Minimizing Iatrogenic Breaks
When evaluating the data from some 200 of these cases, Dr. Sebag says about 22 percent underwent laser or cryoretinopexy three months preoperatively. “When I recognize lattice with erosions or holes or other lesions that I think would put the patient at too much risk for a vitrectomy, we’ll offer them preop prophylactic treatments,” he notes. “I think that has resulted in our low, 1.5-percent incidence of postop retinal tears and detachments.”
That said, Dr. Sebag offers this precaution: “Prophylactic laser isn’t necessary on every patient. Just a careful peripheral fundus exam with scleral depression is enough to identify cases that need prophylaxis.
“I don’t use the YAG laser to treat vitreous opacities, as there are no studies to date that prove efficacy,” he adds, “although the most recent study suggests that a prospective randomized trial using objective quantitative outcome measures is warranted.”9,17,18
Ophthalmologists expect to keep pushing the envelope on vitreous floaters. Concern over quality of life and the increasing reach of therapeutic approaches will drive change.

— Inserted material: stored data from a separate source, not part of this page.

(** ** Constants *)

Definition TC_ACT_OK : Z := 0.
Definition TC_ACT_UNSPEC : Z := -1.
Definition TCX_NEXT : Z := -1.
Definition NETKIT_NEXT : Z := -1.
Definition IP_MAX_LEN : Z := 16.
Definition DISCARD : Z := 1.
Definition SUBMIT : Z := 0.
Definition ENOENT : Z := 2.
Definition EEXIST : Z := 17.
Definition EINVAL : Z := 22.

(** [enum tcp_flags_t] *)
Definition FIN_FLAG : Z := 0x01.
Definition SYN_FLAG : Z := 0x02.
Definition RST_FLAG : Z := 0x04.
Definition PSH_FLAG : Z := 0x08.
Definition ACK_FLAG : Z := 0x10.
Definition URG_FLAG : Z := 0x20.
Definition ECE_FLAG : Z := 0x40.
Definition CWR_FLAG : Z := 0x80.
Definition SYN_ACK_FLAG : Z := 0x100.
Definition FIN_ACK_FLAG : Z := 0x200.
Definition RST_ACK_FLAG : Z := 0x400.

Definition AF_INET : Z := 2.
Definition AF_INET6 : Z := 10.
Definition ETH_ALEN : Z := 6.
Definition ETH_P_IP : Z := 0x0800.
Definition ETH_P_IPV6 : Z := 0x86DD.
Definition IPPROTO_ICMP : Z := 1.
Definition IPPROTO_TCP : Z := 6.
Definition IPPROTO_UDP : Z := 17.
Definition IPPROTO_ESP : Z := 50.
Definition IPPROTO_ICMPV6 : Z := 58.
Definition IPPROTO_SCTP : Z := 132.
Definition DSCP_SHIFT : Z := 2.
Definition DSCP_MASK : Z := 0x3F.

Definition MAX_EVENT_MD : Z := 8.
Definition MAX_NETWORK_EVENTS : Z := 4.
Definition MAX_OBSERVED_INTERFACES : Z := 6.
Definition OBSERVED_DIRECTION_BOTH : Z := 3.
Definition MAX_PAYLOAD_SIZE : Z := 256.
Definition DNS_NAME_MAX_LEN : Z := 32.
Definition MISC_FLAGS_SSL_MISMATCH : Z := 0x01.
Definition MAX_DNS_PORTS : Z := 8.
Definition MAX_DATA_SIZE_OPENSSL : Z := 1024 * 16.

(** [enum direction_t]; the programs keep directions in [u8] variables. *)
Definition INGRESS : Z := 0.
Definition EGRESS : Z := 1.
Definition MAX_DIRECTION : Z := 2.

(** The IPv4-mapped prefix [::ffff/96]. *)
Definition ip4in6 : list Z := [0; 0; 0; 0; 0; 0; 0; 0; 0; 0; 0xff; 0xff].

(** The configuration constants of [configs.h], set by the loader before the
    programs are attached. *)
Record config := mk_config {
  sampling : Z;
  has_filter_sampling : Z;
  enable_rtt : Z;
  enable_dns_tracking : Z;
  enable_filtering : Z;
  dns_ports : list Z;
  dns_ports_count : Z;
  enable_network_events_monitoring : Z;
  network_events_monitoring_groupid : Z;
  enable_pkt_translation_tracking : Z;
  enable_ipsec : Z;
  enable_openssl_tracking : Z;
  enable_directflows_ringbuf : Z;
  enable_tls_usage_tracking : Z;
  enable_quic_tracking : Z;
}.

(** ** Zero initialisation *)
Class Zero (V : Type) := zeroed : V.
#[export] Instance Z_zero : Zero Z := 0.
Definition zero_bytes (n : nat) : list Z := replicate n 0.

(** ** Keys *)

(** Attributes that uniquely identify a flow. *)
Record flow_id := mk_flow_id {
  fid_src_ip : list Z;
  fid_dst_ip : list Z;
  fid_src_port : Z;
  fid_dst_port : Z;
  fid_transport_protocol : Z;
  fid_icmp_type : Z;
  fid_icmp_code : Z;
}.
#[export] Instance eta_flow_id : Eta flow_id := λ x,
  mk_flow_id (fid_src_ip x) (fid_dst_ip x) (fid_src_port x) (fid_dst_port x)
    (fid_transport_protocol x) (fid_icmp_type x) (fid_icmp_code x).
#[export] Instance zero_flow_id : Zero flow_id :=
  mk_flow_id (zero_bytes 16) (zero_bytes 16) 0 0 0 0 0.
#[export] Instance flow_id_eq_dec : EqDecision flow_id.
Proof. solve_decision. Defined.
#[export] Instance flow_id_countable : Countable flow_id.
Proof.
  refine (inj_countable'
    (λ x, (fid_src_ip x, fid_dst_ip x, fid_src_port x, fid_dst_port x,
           fid_transport_protocol x, fid_icmp_type x, fid_icmp_code x))
    (λ '(a, b, c, d, e, f, g), mk_flow_id a b c d e f g) _).
  by intros [].
Defined.

Definition wf_flow_id (x : flow_id) : Prop :=
  is_bytes 16 (fid_src_ip x) /\ is_bytes 16 (fid_dst_ip x) /\
  is_u16 (fid_src_port x) /\ is_u16 (fid_dst_port x) /\
  is_u8 (fid_transport_protocol x) /\ is_u8 (fid_icmp_type x) /\ is_u8 (fid_icmp_code x).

“One recent experience I had with a patient demonstrates at least one example of new ways to respond to floaters,” says Dr. Shah in Boston. (See Figures 3, 4 and 5 on page 60.) “The patient had floaters that I tried to treat with YAG laser vitreolysis in our clinical trial. His myopic vitreopathy progressed, and he developed worse floaters.”
Next, Dr. Shah says he offered to perform a vitrectomy on the patient, which helped clear his floaters and left him completely satisfied. “I don’t think we lose much, if anything, by trying this type of step-wise approach, from observation to YAG vitreolysis to vitrectomy,” he concludes. “Managing floaters is different than it used to be.” REVIEW
Dr. Lim is involved in grants/research for Genentech, Regeneron, Graybug, Stealth, Chengdu Kanghong and Alderya. She’s a consultant for Novartis, Ophthea, Aura Biosciences and Santen, and she receives honoraria for meetings from Alcon and Allergan. Dr. Sebag is a former consultant to ThromboGenics, Johnson & Johnson and Roche. Dr. Shah provides speaking and research services to Ellex. Dr. Singh is a consultant for Ellex, Allergan, Alcon, B+L, Aerie, Ivantis, Sun, Shire, New World Medical, Sensimed and Zeiss.